[Saved entries]
- Opening Delimiter -

Lemma unmapPage_witness : maps_page vm_state (vm_table 0) 0x6123 12 0x82001000 ∧
  ∃ s', unmapPage 0 1 0x6000 (ptrFromPAddr 0x82001000) vm_state = Done () s' ∧ sv39 s' (vm_table 0) 0x6123 = None ∧
  ¬ maps_page s' (vm_table 0) 0x6123 12 0x82001000.
Proof.
  split; [eexists; by vm_compute|].
  destruct (unmapPage_ok vm_state 0 1 0x6000 (ptrFromPAddr 0x82001000)) as (s' & Hs' & Hmap & _);
    [by vm_compute; lia|by vm_compute|done|].
  exists s'. split_and!; [done| |by apply (Hmap 0x6123)]. vm_compute in Hs'. simplify_eq. by vm_compute.
Defined.
End example.
Lemma reset_body slot free bits ptr dev n off s :
  untyped_ok free bits ptr → reset_loop slot free bits ptr dev n off s →
  wp (if off =? wrap (- BIT CONFIG_RESET_CHUNK_BITS) then mret (inr EXCEPTION_NONE) else
      clearMemory (GET_OFFSET_FREE_PTR ptr off) CONFIG_RESET_CHUNK_BITS;;
      mod_cte slot (set_cte_cap (cap_untyped_cap (OFFSET_TO_FREE_INDEX off) dev bits ptr));;
      status ← preemptionPoint;
      if negb (status_ok status) then mret (inr status)
      else mret (inl (off -w BIT CONFIG_RESET_CHUNK_BITS)))
    (λ r s', match r with
      | inl off' => ∃ m, 0 ≤ m < n ∧ reset_loop slot free bits ptr dev m off' s'
      | inr st => reset_post slot free bits ptr dev st s' end) s.
Proof.
  intros Hok (f & Hk & Hkb & Hkf & -> & Hcl & Henv & Hf0). destruct chunk_pos as (HC & HC' & ->).
  pose proof Hok as (Hb & Hp & _ & Hw & Hfree). destruct (free_offset _ _ _ Hok) as (_ & Hle & _).
  change (2 ^ seL4_MinUntypedBits) with 16 in *. set (k := n - 1) in *.
  destruct (decide (k = -1)) as [E|Hne].
  { rewrite E in *. replace (-1 * C) with (- C) by lia. rewrite Z.eqb_refl. apply wp_ret. exists f.
    split; [done|]. split; [auto|]. intros _. by rewrite Z.add_0_r in Hcl. }
  assert (0 ≤ k * C) by (apply Z.mul_nonneg_nonneg; lia).
  destruct (chunk_step k) as (E & Estep & En); [lia..|]. rewrite Estep, E.
  rewrite (proj2 (Z.eqb_neq _ _) En). unfold GET_OFFSET_FREE_PTR. rewrite (wrap_small (ptr + k * C)) by (unfold is_word; lia).
  apply wp_bind. apply (clear_chunk _ _ ptr (ptr + free * 16) _ _ slot f dev bits ptr); [lia..|done| |].
  { by replace (ptr + k * C + C) with (ptr + (k + 1) * C) by lia. }
  intros s1 Henv1 Hcl1. apply wp_bind. apply (set_free_index slot f _ bits ptr dev s1 (ptr + k * C) (ptr + free * 16)); [done|lia|lia|done|]. intros s2 Henv2 Hcl2.
  apply wp_bind. eapply preempt_env; [done..|]. intros st s3 Hst Henv3 Hcl3. pose proof (chunk_index k ltac:(lia)) as Hi.
  destruct Hst as [-> | ->]; apply wp_ret.
  - exists k. split; [lia|]. exists (OFFSET_TO_FREE_INDEX (k * C)). split_and!; [lia..|done| |done|].
    + by replace (k - 1 + 1) with k by lia.
    + intros Hk1. assert (k = 0) as -> by lia. by rewrite Z.mul_0_l in *.
  - exists (OFFSET_TO_FREE_INDEX (k * C)). split; [done|]. lia.
Qed.

(** The first chunk that is cleared is the one that the used part of the region ends in. *)
Lemma reset_start free bits ptr : untyped_ok free bits ptr → 0 < free * 2 ^ seL4_MinUntypedBits → CONFIG_RESET_CHUNK_BITS ≤ bits →
  let K := (free * 2 ^ seL4_MinUntypedBits - 1) / C in
  (0 ≤ K ∧ K * C ≤ free * 2 ^ seL4_MinUntypedBits - 1 < K * C + C) ∧ K * C + C ≤ 2 ^ bits ∧
  ROUND_DOWN (free * 2 ^ seL4_MinUntypedBits -w 1) CONFIG_RESET_CHUNK_BITS = wrap (K * C).
Proof.
  intros Hok Hpos Hbr K. destruct (free_offset _ _ _ Hok) as (_ & Hle & _). pose proof Hok as (Hb & Hp & _ & Hw & Hfree).
  change (2 ^ seL4_MinUntypedBits) with 16 in *. destruct chunk_pos as (HC & HC' & _). assert (0 < 2 ^ bits) by lia.
  assert (K * C ≤ free * 16 - 1 < K * C + C) as HK.
  { pose proof (Z.mul_div_le (free * 16 - 1) C). pose proof (Z.mul_succ_div_gt (free * 16 - 1) C). lia. }
  assert (0 ≤ K) by (apply Z.div_pos; lia). split_and!; [lia..| |].
  - pose proof reset_chunk_ok. set (D := 2 ^ (bits - CONFIG_RESET_CHUNK_BITS)).
    assert (2 ^ bits = D * C) by (unfold D; rewrite <-Z.pow_add_r by lia; f_equal; lia).
    assert (K < D) by (apply (Z.mul_lt_mono_pos_r C); lia). nia.
  - unfold ROUND_DOWN. rewrite (wrap_small (free * 16 - 1)) by (unfold is_word; lia).
    pose proof reset_chunk_ok. by rewrite Z.shiftr_div_pow2, Z.shiftl_mul_pow2 by lia.
Qed.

- Closing Delimiter -

Work task: Pull out every line of the records that includes the string "slot".

Task answer:
Lemma reset_body slot free bits ptr dev n off s :
  untyped_ok free bits ptr → reset_loop slot free bits ptr dev n off s →
      mod_cte slot (set_cte_cap (cap_untyped_cap (OFFSET_TO_FREE_INDEX off) dev bits ptr));;
      | inl off' => ∃ m, 0 ≤ m < n ∧ reset_loop slot free bits ptr dev m off' s'
      | inr st => reset_post slot free bits ptr dev st s' end) s.
  apply wp_bind. apply (clear_chunk _ _ ptr (ptr + free * 16) _ _ slot f dev bits ptr); [lia..|done| |].
  intros s1 Henv1 Hcl1. apply wp_bind. apply (set_free_index slot f _ bits ptr dev s1 (ptr + k * C) (ptr + free * 16)); [done|lia|lia|done|]. intros s2 Henv2 Hcl2.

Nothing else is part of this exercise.